Comment by aragonite

15 hours ago

Do long sessions also burn through token budgets much faster?

If the chat client is resending the whole conversation each turn, then once you're deep into a session every request already includes tens of thousands of tokens of prior context. So a message at 70k tokens into a conversation is much "heavier" than one at 2k (at least in terms of input tokens). Yes?

That's correct. Input caching helps, but even then at e.g. 800k tokens with all of them cached, the API price is $0.50 * 0.8 = $0.40 per request, which adds up really fast. A "request" can be e.g. a single tool call response, so you can easily end up making many $0.40 requests per minute.

  • Interesting, so a prompt that causes a couple dozen tool calls will end up costing in the tens of dollars?

    • It essentially depends on how many back-and-forth calls are required. If the model returns a request for multiple calls at once, then the reply can contain all responses and you only pay once.
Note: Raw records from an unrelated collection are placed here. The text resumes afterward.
(* ===== verification/TrunkProbes.v ===== *)
(** * What a health check concludes

    The request the prober writes and the answer it reads, what a pass of the job
    records, and what the recorded health means. *)

From stdpp Require Import sorting.
From S2P Require Import Prelude Encryption Routing Trunks TrunkService TrunkHealth TrunkSafety TrunkInvariant TrunkOutcomes.
Local Open Scope Z_scope.

Module TrunkProbes.
Import Trunks Encryption TrunkService TrunkHealth TrunkSafety TrunkInvariant TrunkOutcomes.

Section Probes.
Context {T : TrunkLib} {TL : TrunkLibLaws T} {A : AEAD} {HA : AEADLaws A} {U : UuidLib}.

(** ** The meaning of the health columns *)
Definition coherent (threshold : Z) (h : Health) : Prop :=
  (h_Status h = "unhealthy"%string <-> threshold <= h_Failures h)
  /\ (is_Some (h_CooldownUntil h) <-> h_Status h = "unhealthy"%string).
Definition all_coherent (threshold : Z) (d : DB) : Prop :=
  forall id e, endpoints d !! id = Some e -> coherent threshold (health_of e).

Lemma coherent_unchecked threshold : 1 <= threshold -> coherent threshold unchecked.
Proof. intros H. split; simpl; split; intros H'; (done || lia || by destruct H'). Qed.

(** A request sets the health of a row to unchecked, or takes it from the row before. *)
Definition health_kept (d d' : DB) : Prop := forall i e', endpoints d' !! i = Some e' ->
  health_of e' = unchecked \/ exists j e, endpoints d !! j = Some e /\ health_of e' = health_of e.
Lemma health_kept_same d d' : endpoints d' = endpoints d -> health_kept d d'.
Proof. intros He i e. rewrite He. eauto. Qed.
Lemma health_kept_put d e e' d' : put_trunk_endpoint has_space e d = inl (e', d') ->
  (health_of e = unchecked \/ exists j x, endpoints d !! j = Some x /\ health_of e = health_of x) -> health_kept d d'.
Proof.
  intros (-> & -> & _)%put_trunk_endpoint_inv Hh i x. simpl. intros [[<- <-]|[_ Hx]]%lookup_insert_Some; eauto.
Qed.
Lemma set_digest_endpoints direction set org id c h d d' :
  set_digest_auth direction set org id c h d = inl (tt, d') -> endpoints d' = endpoints d.
Proof.
  unfold set_digest_auth. destruct (own_trunk org id d); [|by intros [= <-]].
  by intros ([t' d1] & (-> & -> & _)%put_trunk_inv & (-> & _)%put_digest_inv)%rbind_ok_inv.
Qed.
Lemma clear_digest_endpoints direction set org id d d' :
  clear_digest_auth direction set org id d = inl (tt, d') -> endpoints d' = endpoints d.
Proof.
  unfold clear_digest_auth. destruct (own_trunk org id d); [|by intros [= <-]].
  by intros ([t' d1] & (-> & -> & _)%put_trunk_inv & [= <-])%rbind_ok_inv.
Qed.
Lemma insert_stored_endpoints org id direction c d d' :
  insert_stored org id direction c d = inl d' -> endpoints d' = endpoints d.
Proof.
  destruct c as [[[[u r] v] h]|]; simpl; [|by intros [= <-]].
  intros ([[] x] & Hi & [= <-])%rbind_ok_inv. unfold InsertTrunkDigestCredential in Hi.
  destruct (own_trunk _ _ _); [|by injection Hi as <-]. destruct (bool_decide _); [done|].
  by apply put_digest_inv in Hi as [-> _].
Qed.
Lemma transition_health d o d' : transition d o d' -> health_kept d d'.
Proof.
  intros [org r r' id outbound inbound now t d1 d2 d3 now' _ _ _ _ _ Hc H2 H3
    |org id u u' now t d1 now' _ Hu|org id now t d1 now' Hu
    |org id r u m c h now d1 _ _ Hx|org id r u m c h now d1 _ _ Hx|org id o' now d1 Ho _ Hx|org id o' now d1 Ho _ Hx
    |org id v c so now row d1 _ Hx|org id so d1 _ Hx
    |org tr r r' id now t e d1 now' _ He Ht|org tr id u u' now t e d1 now' _ He Ht|org tr id t e d1 now' He Ht].
  - apply health_kept_same. simpl. rewrite (insert_stored_endpoints _ _ _ _ _ _ H3), (insert_stored_endpoints _ _ _ _ _ _ H2).
    unfold CreateTrunk in Hc. destruct (org_active org d); [|done]. simpl in Hc. destruct (bool_decide _); [done|].
    by apply put_trunk_inv in Hc as (_ & -> & _).
  - apply health_kept_same. unfold UpdateTrunk in Hu. destruct (own_trunk org id d); [|done].
    by apply put_trunk_inv in Hu as (_ & -> & _).
  - apply health_kept_same. unfold DisableTrunk in Hu. destruct (own_trunk org id d); [|done].
    destruct (bool_decide _); [|done]. by apply put_trunk_inv in Hu as (_ & -> & _).
  - by apply health_kept_same, (set_digest_endpoints _ _ _ _ _ _ _ _ Hx).
  - by apply health_kept_same, (set_digest_endpoints _ _ _ _ _ _ _ _ Hx).
  - by apply health_kept_same, (clear_digest_endpoints _ _ _ _ _ _ Hx).
  - by apply health_kept_same, (clear_digest_endpoints _ _ _ _ _ _ Hx).
  - apply health_kept_same. unfold CreateTrunkSourceIP in Hx. destruct (own_trunk org id d); [|done].
    destruct (bool_decide _); [done|]. destruct (cidr_taken _ _ _); [done|]. by injection Hx as <- <-.
  - apply health_kept_same. unfold DeleteTrunkSourceIP in Hx. destruct (source_ips d !! so); [|by injection Hx as <-].
    destruct (_ && _); by injection Hx as <-.
  - unfold CreateTrunkEndpoint in He. destruct (own_trunk org tr d); [|done]. destruct (bool_decide _); [done|].
    eapply (health_kept_put d _ e d1); [exact He|by left].
  - unfold UpdateTrunkEndpoint in He. destruct (own_endpoint org tr id d) as [e0|] eqn:E; [|done].
    apply own_endpoint_inv in E as (E & _). eapply (health_kept_put d _ e d1); [exact He|].
    unfold update_endpoint_row. destruct (retargets u'); [by left|right]. by exists id, e0.
  - unfold DeleteTrunkEndpoint in He. destruct (own_endpoint org tr id d); [|done]. injection He as <- <-.
    intros i x. simpl. intros [_ Hx]%lookup_delete_Some. eauto.
Qed.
      If the model requests tool calls one-by-one (e.g. because it needs to see the response from the previous call before deciding on the next) then you have to pay for each back-and-forth.

      If you look at popular coding harnesses, they all use careful prompting to try to encourage models to do the former as much as possible. For example opencode shouts "USING THE BATCH TOOL WILL MAKE THE USER HAPPY" [1] and even tells the model it did a good job when it uses it [2].

      [1] https://github.com/anomalyco/opencode/blob/66e8c57ed1077814c... [2] https://github.com/anomalyco/opencode/blob/66e8c57ed1077814c...

    • Not necessarily, take a look at ex OpenApi Responses resource, you can get multiple tool calls in one response and of course reply with multiple results.

If you use context cacheing, it saves quite a lot on the costs/budgets. You can cache 900k tokens if you want.